Task statement - Word for word, transcribe the data below from the line with "apply Window.reserve_spec in" to the line with "destruct err1 as [e1|].", keeping both of those lines.

Record excerpts -

(** Every other field is a field of the core. *)
Lemma core_fields c c' :
  core c' = core c ->
  localId c' = localId c /\ remoteId c' = remoteId c /\ maxIncomingPayload c' = maxIncomingPayload c /\
  maxRemotePayload c' = maxRemotePayload c /\ decided c' = decided c /\ sentEOF c' = sentEOF c /\
  remoteWin c' = remoteWin c /\ pending c' = pending c /\ extPending c' = extPending c /\
  myWindow c' = myWindow c /\ down c' = down c /\ hasClosed c' = hasClosed c.
Proof. destruct c, c'; simpl. intros [=]. by split_and!. Qed.

Lemma core_note l c : core (note l c) = core c.
Proof. by destruct c. Qed.
Lemma core_sentClose b c : core (set_sentClose b c) = core c.
Proof. by destruct c. Qed.

Lemma writePacket_core conn p c c' sent e :
  writePacket conn p c = (c', sent, e) -> core c' = core c.
Proof.
  unfold writePacket. destruct (sentClose c); [by intros [= <- _ _]|].
  destruct (conn p); intros [= <- _ _]; by rewrite ?core_note, core_sentClose.
Qed.

Lemma sendMessage_core conn t vs c c' sent e :
  sendMessage conn t vs c = (c', sent, e) -> core c' = core c.
Proof. apply writePacket_core. Qed.

(** A packet that is sent, and when. *)
Lemma writePacket_sent conn p c c' sent e :
  writePacket conn p c = (c', sent, e) ->
  (e = None -> sent = [p] /\ sentClose c = false /\ sentClose c' = (first_byte p =? 97)) /\
  (e <> None -> sent = []).
Proof.
  unfold writePacket. destruct (sentClose c) eqn:E; [by intros [= <- <- <-]|].
  destruct (conn p); intros [= <- <- <-]; [done|]. split; [|done]. intros _. by destruct c.
Qed.

(** ** What is written *)

Lemma min_spec a b : in_uint32 a -> 0 <= b < 2 ^ 32 -> min_ a b = Z.min a b.
Proof.
  intros Ha Hb. unfold min_. rewrite to_uint32_id by done.
  destruct (Z.ltb_spec a b); lia.
Qed.

Lemma slen_stake_sdrop k s :
  0 <= k <= slen s -> slen (stake (Z.to_nat k) s) = k /\ slen (sdrop (Z.to_nat k) s) = slen s - k.
Proof.
  intros H. assert (slen (stake (Z.to_nat k) s) = k) as H1.
  { unfold slen in *. rewrite stake_length. lia. }
  split; [done|]. rewrite <- (stake_sdrop (Z.to_nat k) s) at 2. rewrite slen_app. lia.
Qed.

Lemma slen_pos s : s <> "" -> 0 < slen s.
Proof. destruct s; [done|]. intros _. unfold slen. simpl. lia. Qed.

(** The chunks that a run of the loop sends. *)
Definition chunk_ok (maxp : Z) (s : string) : Prop := 0 < slen s <= maxp.

Lemma set_remoteWin_fields w c :
  remoteId (set_remoteWin w c) = remoteId c /\ maxRemotePayload (set_remoteWin w c) = maxRemotePayload c /\
  remoteWin (set_remoteWin w c) = w /\ core (set_remoteWin w c) = set_remoteWin w (core c).
Proof. by destruct c. Qed.

(** A run that sends nothing. *)
Lemma no_chunks maxp id code data n (e : error_) :
  (e = None -> data = "") ->
  exists chunks, [] = map (data_packet id code) chunks /\
    Forall (chunk_ok maxp) chunks /\ n = n + slen (Buffer.concat chunks) /\
    Buffer.concat chunks = stake (Z.to_nat (n - n)) data /\ (e = None -> n = n + slen data).
Proof.
  intros He. exists []. rewrite Z.sub_diag. cbn. change (slen "") with 0. split_and!; try done; [lia|].
  intros ->%He. change (slen "") with 0. lia.
Qed.

Lemma stake_add u s k : stake (String.length u + k) (u +:+ s) = u +:+ stake k s.
Proof. induction u as [|a u IH]; simpl; [done|]. by rewrite IH. Qed.

Lemma write_loop_spec conn turns code :
  Forall (fun t => Forall (fun ev => forall m, ev.1 = Window.Add m -> in_uint32 m) t.2) turns ->
  forall data n c c' sent n' e,
  Window.wf (remoteWin c) -> 0 < maxRemotePayload c < 2 ^ 32 -> slen data < 2 ^ 32 ->
  write_loop conn turns data code n c = Some (c', sent, (n', e)) ->
  exists chunks, sent = map (data_packet (remoteId c) code) chunks /\
    Forall (chunk_ok (maxRemotePayload c)) chunks /\
    n' = n + slen (Buffer.concat chunks) /\
    Buffer.concat chunks = stake (Z.to_nat (n' - n)) data /\
    (e = None -> n' = n + slen data).
Proof.
  induction 1 as [|[bye evs] turns Hev HF IH]; intros data n c c' sent n' e Hw Hm Hd;
    (destruct data as [|x data]; cbn [write_loop]; [intros [= <- <- <- <-]; by apply no_chunks|]); [done|].
  set (d := String x data) in *. assert (0 < slen d) as Hpos by (by apply slen_pos).
  rewrite min_spec by (unfold in_uint32; lia).
  destruct (Window.reserve _ _ _ _) as [[w [space err]]|] eqn:ER; [|done].
  destruct bye as [b|].
  { cbn in ER. injection ER as <- <- <-. cbn. intros [= <- <- <- <-]. by apply no_chunks. }
  apply Window.reserve_spec in ER as (Hw' & Hs & Hok & _); [|done|lia|done].
  destruct err as [e1|].
  { intros [= <- <- <- <-]. by apply no_chunks. }
  destruct (Hok eq_refl) as [Hsp _]. destruct (set_remoteWin_fields w c) as (F1 & F2 & F3 & F4).
  destruct (writePacket _ _ _) as [[c1 sent1] err1] eqn:EW.
  apply writePacket_core in EW as HC. rewrite core_note in HC. apply writePacket_sent in EW as [Hsent Hnot].
  destruct err1 as [e1|].
  { rewrite Hnot by done. intros [= <- <- <- <-]. by apply no_chunks. }
  destruct (Hsent eq_refl) as (-> & _). destruct (slen_stake_sdrop space d) as [Hl1 Hl2]; [lia|].
  destruct (write_loop _ _ _ _ _ _) as [[[c2 sent2] [n2 e2]]|] eqn:EL; [|done].
  intros [= <- <- <- <-].
  assert (core (note [WOK] c1) = core (set_remoteWin w c)) as HC' by (by rewrite core_note).
  apply core_fields in HC' as (_ & Hid & _ & Hmax & _ & _ & Hwin & _).
  rewrite F2 in Hmax. rewrite F1 in Hid. rewrite F3 in Hwin.
  apply IH in EL as (chunks & -> & Hch & Hn & Hcat & He); [|by rewrite Hwin|by rewrite Hmax|lia].
  exists (stake (Z.to_nat space) d :: chunks). rewrite F1. split_and!.
  - cbn [map]. rewrite Hid. by destruct c.
  - apply Forall_cons. split; [unfold chunk_ok; lia|]. by rewrite Hmax in Hch.
  - cbn [Buffer.concat]. rewrite slen_app. lia.
  - cbn [Buffer.concat]. rewrite Hcat, Hl1. pose proof (slen_nonneg (Buffer.concat chunks)).
    rewrite <- (stake_sdrop (Z.to_nat space) d) at 3.
    rewrite <- stake_add. f_equal. unfold slen in *. lia.
  - intros Hnone. apply He in Hnone. lia.
Qed.

(** What a write sends. *)
Lemma write_extended_chunks conn turns data code c c' sent n e :
  Forall (fun t => Forall (fun ev => forall m, ev.1 = Window.Add m -> in_uint32 m) t.2) turns ->
  Window.wf (remoteWin c) -> 0 < maxRemotePayload c < 2 ^ 32 -> slen data < 2 ^ 32 ->
  WriteExtended conn turns data code c = Some (c', sent, (n, e)) ->
  exists chunks, sent = map (data_packet (remoteId c) code) chunks /\
    Forall (chunk_ok (maxRemotePayload c)) chunks /\
    n = slen (Buffer.concat chunks) /\ Buffer.concat chunks = stake (Z.to_nat n) data /\
    (e = None -> n = slen data).
Proof.
  intros HF Hw Hm Hd. unfold WriteExtended.
  assert (core (note [WBegin] c) = core c) as HC by apply core_note.
  apply core_fields in HC as (_ & Hid & _ & Hmax & _ & _ & Hwin & _).
  destruct (sentEOF (note [WBegin] c)).
  { intros [= <- <- <- <-]. destruct (no_chunks (maxRemotePayload c) (remoteId c) code data 0 (Some EOF))
      as (chunks & H); [done|]. exists chunks. by rewrite Z.add_0_l in H. }
  destruct (write_loop _ _ _ _ _ _) as [[[c1 sent1] [n1 e1]]|] eqn:EL; [|done].
  apply write_loop_spec in EL as (chunks & -> & H1 & H2 & H3 & H4); [|by rewrite ?Hwin, ?Hmax..].
  rewrite Hid, Hmax, Z.sub_0_r, !Z.add_0_l in *.
  destruct e1; intros [= <- <- <- <-]; exists chunks; by split_and!.
Qed.

(** A write splits its data into packets of the channel, in order and
    without loss: none is empty or larger than the peer takes, together they
    carry the [n] bytes that are reported as written, and without an error
    that is all of the data. *)
Theorem write_extended_spec conn turns data code c c' sent n e :
  Forall (fun t => Forall (fun ev => forall m, ev.1 = Window.Add m -> in_uint32 m) t.2) turns ->
  Window.wf (remoteWin c) -> 0 < maxRemotePayload c < 2 ^ 32 -> slen data < 2 ^ 32 ->
  WriteExtended conn turns data code c = Some (c', sent, (n, e)) ->
  exists chunks, sent = map (data_packet (remoteId c) code) chunks /\
    Forall (chunk_ok (maxRemotePayload c)) chunks /\
    n = slen (Buffer.concat chunks) /\ Buffer.concat chunks = stake (Z.to_nat n) data /\
    (e = None -> n = slen data).
Proof. apply write_extended_chunks. Qed.

(** The window after a reservation that need not wait. *)
Lemma reserve_now n w :
  Window.wf w -> 0 < n <= Window.win w -> Window.closed w = false ->
  exists w', Window.reserve None [] n w = Some (w', (n, None)) /\
    Window.win w' = Window.win w - n /\ Window.closed w' = false.
Proof.
  unfold Window.wf, in_uint32. intros Hw Hn Hc. unfold Window.reserve. cbn [Window.wait].
  destruct (Z.eqb_spec (Window.win (Window.waiters 1 w)) 0) as [E|E]; [simpl in E; lia|]. simpl.
  unfold Window.take. simpl. destruct (Z.ltb_spec (Window.win w) n); [lia|]. rewrite Hc.
  eexists. split; [done|]. simpl. by rewrite to_uint32_id by (unfold in_uint32; lia).
Qed.

Lemma first_byte_data id code s : first_byte (data_packet id code s) = if 0 <? code then 95 else 94.
Proof. unfold data_packet. by destruct (0 <? code). Qed.

Lemma sentClose_note l c : sentClose (note l c) = sentClose c.
Proof. by destruct c. Qed.
Lemma sentClose_set_remoteWin w c : sentClose (set_remoteWin w c) = sentClose c.
Proof. by destruct c. Qed.

(** Over a transport that accepts every packet, and on a channel not closed,
    a packet other than a close is sent. *)
Lemma writePacket_ok conn p c :
  (forall p, conn p = None) -> sentClose c = false -> first_byte p <> 97 ->
  exists c', writePacket conn p c = (c', [p], None) /\ core c' = core c /\ sentClose c' = false.
Proof.
  intros Hconn Hs Hp. unfold writePacket. rewrite Hs, Hconn. eexists. split; [done|].
  rewrite core_note, core_sentClose, sentClose_note. split; [done|].
  destruct c. simpl. by apply Z.eqb_neq.
Qed.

Final answer -
  apply Window.reserve_spec in ER as (Hw' & Hs & Hok & _); [|done|lia|done].
  destruct err as [e1|].
  { intros [= <- <- <- <-]. by apply no_chunks. }
  destruct (Hok eq_refl) as [Hsp _]. destruct (set_remoteWin_fields w c) as (F1 & F2 & F3 & F4).
  destruct (writePacket _ _ _) as [[c1 sent1] err1] eqn:EW.
  apply writePacket_core in EW as HC. rewrite core_note in HC. apply writePacket_sent in EW as [Hsent Hnot].
  destruct err1 as [e1|].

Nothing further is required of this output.